== How to complete this task ==
Your answer should be the exact lines of the data below from the one containing "lookup_fmap in Hr." through the one containing "records = Done ∅."; please include nothing else.

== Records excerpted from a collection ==
Lemma worker_turn_sender probe now w t :
  tk_mode t = Enabled → (∀ e, (sender_run w (tk_settings t) (tk_io t) (tk_sender t)).1 ≠ BrokenLog e) →
  let t' := worker_turn w probe now t in
  tk_sender t' = (sender_run w (tk_settings t) (tk_io t) (tk_sender t)).2 ∧ tk_mode t' = Enabled ∧
  tk_settings t' = tk_settings t ∧ tk_io t' = tk_io t.
Proof.
  intros Hm Hb. unfold worker_turn. rewrite Hm. destruct (sender_run _ _ _ _) as [[c|c| |e] s]; [done..|].
  by destruct (Hb e).
Qed.

(** In the enabled mode, with a remote bucket that answers, the worker makes passes. *)
Lemma turns_passes n probe now ws t Q :
  tk_mode t = Enabled → logs_rep n (task_logs t) Q → 0 < batch_max_records (tk_io t) →
  (∀ w e, w ∈ ws → reachable (w_net w e) ∧ w_appended w e = []) →
  (∀ w, w ∈ ws → ready w (rb_state (sn_bucket (tk_sender t)))) →
  tk_sender (turns probe now ws t) = passes (tk_settings t) (tk_io t) ws (tk_sender t).
Proof.
  intros Hm Hr Hio. revert t Q Hm Hr Hio. induction ws as [|w ws IH]; intros t Q Hm Hr Hio Hw Hrd; [done|].
  pose proof (sender_run_spec (tk_settings t) (tk_io t) n w (tk_sender t) Q Hr
    (λ e q Hq, room_quiet n w _ Q e q Hr Hq (proj2 (Hw w e ltac:(set_solver)))) Hio) as Hspec.
  destruct (sender_run_drains (tk_settings t) (tk_io t) n w (tk_sender t) Q) as (Q' & calls & _ & Hr' & _ & Hb & _);
    [done|done|intros e; apply Hw; set_solver|apply Hrd; set_solver|].
  destruct (worker_turn_sender probe now w t Hm) as (Hs & Hm' & Hset & Hio').
  { destruct (sender_run w _ _ _). by destruct Hspec as (_ & _ & _ & _ & _ & ? & _). }
  cbn [turns passes foldl]. fold (turns probe now ws (worker_turn w probe now t)).
  rewrite (IH (worker_turn w probe now t) Q').
  - unfold passes. by rewrite Hs, Hset, Hio'.
  - done.
  - unfold task_logs. by rewrite Hs.
  - by rewrite Hio'.
  - intros; apply Hw; set_solver.
  - intros w' Hw'. rewrite Hs. apply Hb, Hrd. set_solver.
Qed.

Lemma pending_none n t (Q : gmap string (list Transaction)) : logs_rep n (task_logs t) ((λ _, []) <$> Q) → pending_records t = 0.
Proof.
  intros Hr. unfold pending_records.
  assert (Forall (λ kv, tl_len kv.2 = 0) (hash_iter (task_logs t))) as Hall.
  { apply Forall_forall. intros [e log] Hin%elem_of_hash_iter. specialize (Hr e). rewrite Hin, lookup_fmap in Hr.
    destruct (Q !! e); [|by inversion Hr]. inversion_clear Hr as [? ? [r Hrep]|]. simpl.
    by rewrite (tl_len_rep _ _ _ _ Hrep). }
  induction Hall as [|kv l Hkv _ IH]; [done|]. cbn [foldl]. by rewrite Hkv.
Qed.
End Plain.

(** ** Properties *)

(** A server that answers updates record by record and accepts every write. *)
Definition accepting (net : Net) : Prop :=
  ∀ records, (∃ em, net_update net records = Done em) ∧ net_write net records = Done ∅.

(** A request that carried the record, and that the remote bucket accepted for it. *)
Definition delivered (net : Net) (dst : string) (r : SyncRecord) (c : RemoteCall) : Prop :=
  match c with
  | CallUpdate d records => d = dst ∧ r ∈ records ∧ ∃ em, net_update net records = Done em ∧ em !! sr_timestamp r = None
  | CallWrite d records => d = dst ∧ r ∈ records ∧ ∃ em, net_write net records = Done em ∧ em !! sr_timestamp r = None
  end.

Lemma answered_delivered w settings calls e t r :
  answered w settings calls e t → accepting (w_net w e) → read_record (w_storage w) e t = Done r →
  List.Exists (delivered (w_net w e) (destination_entry_name (dst_prefix settings) e) r) calls.
Proof.
  intros Ha Hacc Hr. unfold answered in Ha. rewrite Hr in Ha. destruct Ha as [Ha|Ha].
  - eapply Exists_impl; [exact Ha|]. intros [d records|d records]; simpl; [done|].
    intros (-> & Hin & _). split_and!; [done..|]. exists ∅. by rewrite (proj2 (Hacc records)).
  - apply Exists_exists in Ha as ([d records|d records] & _ & Href); [|done]. simpl in Href.
    destruct Href as (_ & err & E & _). destruct (proj1 (Hacc records)) as [em Hem]. congruence.
Qed.

(** C17: A record that is written is replicated, if the remote bucket accepts it.  A task
    without a condition that is enabled takes the notification of a write to its bucket and
    to one of its entries into the log; then, with a remote bucket that answers, as many turns
    of the worker as the longest log has transactions leave no record pending, and one of them
    settles the transaction: its record cannot be read, or a request carries it to the remote
    bucket and is answered, or the remote bucket refuses a whole update.  If the record can be
    read at that turn and the remote bucket answers updates record by record and accepts
    writes, a request carries the record and is accepted for it.  (A batch that is refused is
    lost: [written_and_updated_record_is_lost].)  The log has room for the transaction, and
    nothing is appended to the logs during the turns. *)
Theorem notified_record_is_replicated `{HashIter} `{ByteSize} `{Chrono} `{JsonText} `{!HashIterLaws}
  (n : nat) (t : Task) (Q : gmap string (list Transaction)) (nt : TransactionNotification)
  (probe : Net) (now : Z) (ws : list World) :
  task_rep n t Q → tk_mode t = Enabled → 0 < batch_max_records (tk_io t) →
  tx_valid (tn_event nt) → selected (tk_settings t) nt = true →
  (S (length (default [] (Q !! tn_entry nt))) < n)%nat →
  (∀ w e, w ∈ ws → reachable (w_net w e) ∧ w_appended w e = []) →
  (∀ w, w ∈ ws → ready w (rb_state (sn_bucket (tk_sender t)))) →
  (S (length (default [] (Q !! tn_entry nt))) ≤ length ws)%nat →
  (∀ e q, Q !! e = Some q → length q ≤ length ws)%nat →
  ∃ t' calls, notify None nt t = (Ok tt, t') ∧
    sn_calls (tk_sender (turns probe now ws t')) = sn_calls (tk_sender t) ++ calls ∧
    pending_records (turns probe now ws t') = 0 ∧
    ∃ w, w ∈ ws ∧ answered w (tk_settings t) calls (tn_entry nt) (tn_event nt) ∧
      ∀ r, accepting (w_net w (tn_entry nt)) → read_record (w_storage w) (tn_entry nt) (tn_event nt) = Done r →
        List.Exists (delivered (w_net w (tn_entry nt)) (destination_entry_name (dst_prefix (tk_settings t)) (tn_entry nt)) r) calls.
Proof.
  intros Ht Hm Hio Hv Hsel Hroom Hw Hrd Hlen1 Hlen.
  destruct (notify_rep n t Q nt Ht ltac:(by rewrite Hm) Hv) as (t' & Hn & Ht' & Hset & Hio' & Hm' & Hb & Hc).
  rewrite Hsel in Ht'. unfold spec_push in Ht'. rewrite decide_False in Ht' by (rewrite length_app; simpl; lia).
  cbn [snd] in Ht'. set (q := default [] (Q !! tn_entry nt)) in *.
  pose proof (tr_logs _ _ _ Ht') as Hr. rewrite <-Hio' in Hio. rewrite Hm in Hm'. rewrite <-Hb in Hrd.
  pose proof (turns_passes n probe now ws t' _ Hm' Hr Hio Hw Hrd) as Hturns.
  destruct (passes_drain (tk_settings t') (tk_io t') n ws (tk_sender t') _ Hr Hio Hw Hrd) as (calls & Hcalls & Hr' & Hans).
  { intros e q' [[<- <-]|[_ Hq']]%lookup_insert_Some; [rewrite length_app; simpl; lia|by eapply Hlen]. }
  exists t', calls. rewrite <-Hturns in Hcalls, Hr'. split_and!; [done|by rewrite Hcalls, Hc|by eapply pending_none|].
  destruct (Hans (tn_entry nt) (q ++ [tn_event nt]) (tn_event nt)) as (w & Hin & Ha); [by rewrite lookup_insert_eq|set_solver|].
  rewrite Hset in Ha. exists w. split_and!; [done..|]. intros r Hacc Hread. by eapply answered_delivered.
Qed.

(** ** Witnesses *)

Section Witnesses.
Local Instance no_byte_size : ByteSize := λ _, None.
Local Instance no_chrono : Chrono :=
  {| DateTime := (); Tz := (); tz_utc := tt; tz_from_str _ := None; from_timestamp_micros _ := None; date_field _ _ _ := 0 |}.
Local Instance no_json : JsonText := λ _, EmptyString.
Local Existing Instances std_order std_order_laws.

Definition demo_task : Task := task_build demo_settings demo_io 8 Enabled 0.
Definition demo_notification : TransactionNotification := mkNotification "src" "a" ∅ ∅ 0 (TxWriteRecord 7).

Lemma notified_record_is_replicated_witness :
  ∃ t' calls, notify None demo_notification demo_task = (Ok tt, t') ∧
    sn_calls (tk_sender (turns answering 0 [demo_world []] t')) = calls ∧
    List.Exists (delivered answering (destination_entry_name (dst_prefix demo_settings) "a") (mkSyncRecord 7 10)) calls.
Proof.
  destruct (notified_record_is_replicated 8 demo_task ∅ demo_notification answering 0 [demo_world []])
    as (t' & calls & Hn & Hc & _ & w & ->%list_elem_of_singleton & _ & Hdel).
  - split; [split; [lia|done]|done|done|apply map_Forall_empty|apply map_Forall2_empty].
  - done.
  - done.
  - unfold tx_valid. simpl. u64_lia.
  - done.
  - rewrite lookup_empty. simpl. lia.
  - intros w e ->%list_elem_of_singleton. split; [apply answering_reachable|done].
  - done.
  - rewrite lookup_empty. simpl. lia.
  - intros e q Hq. by rewrite lookup_empty in Hq.
  - exists t', calls. split_and!; [done..|]. apply Hdel; [|done]. intros records. split; [by eexists|done].
Defined.
End Witnesses.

== Answer space ==
  { apply Forall_forall. intros [e log] Hin%elem_of_hash_iter. specialize (Hr e). rewrite Hin, lookup_fmap in Hr.
    destruct (Q !! e); [|by inversion Hr]. inversion_clear Hr as [? ? [r Hrep]|]. simpl.
    by rewrite (tl_len_rep _ _ _ _ Hrep). }
  induction Hall as [|kv l Hkv _ IH]; [done|]. cbn [foldl]. by rewrite Hkv.
Qed.
End Plain.

(** ** Properties *)

(** A server that answers updates record by record and accepts every write. *)
Definition accepting (net : Net) : Prop :=
  ∀ records, (∃ em, net_update net records = Done em) ∧ net_write net records = Done ∅.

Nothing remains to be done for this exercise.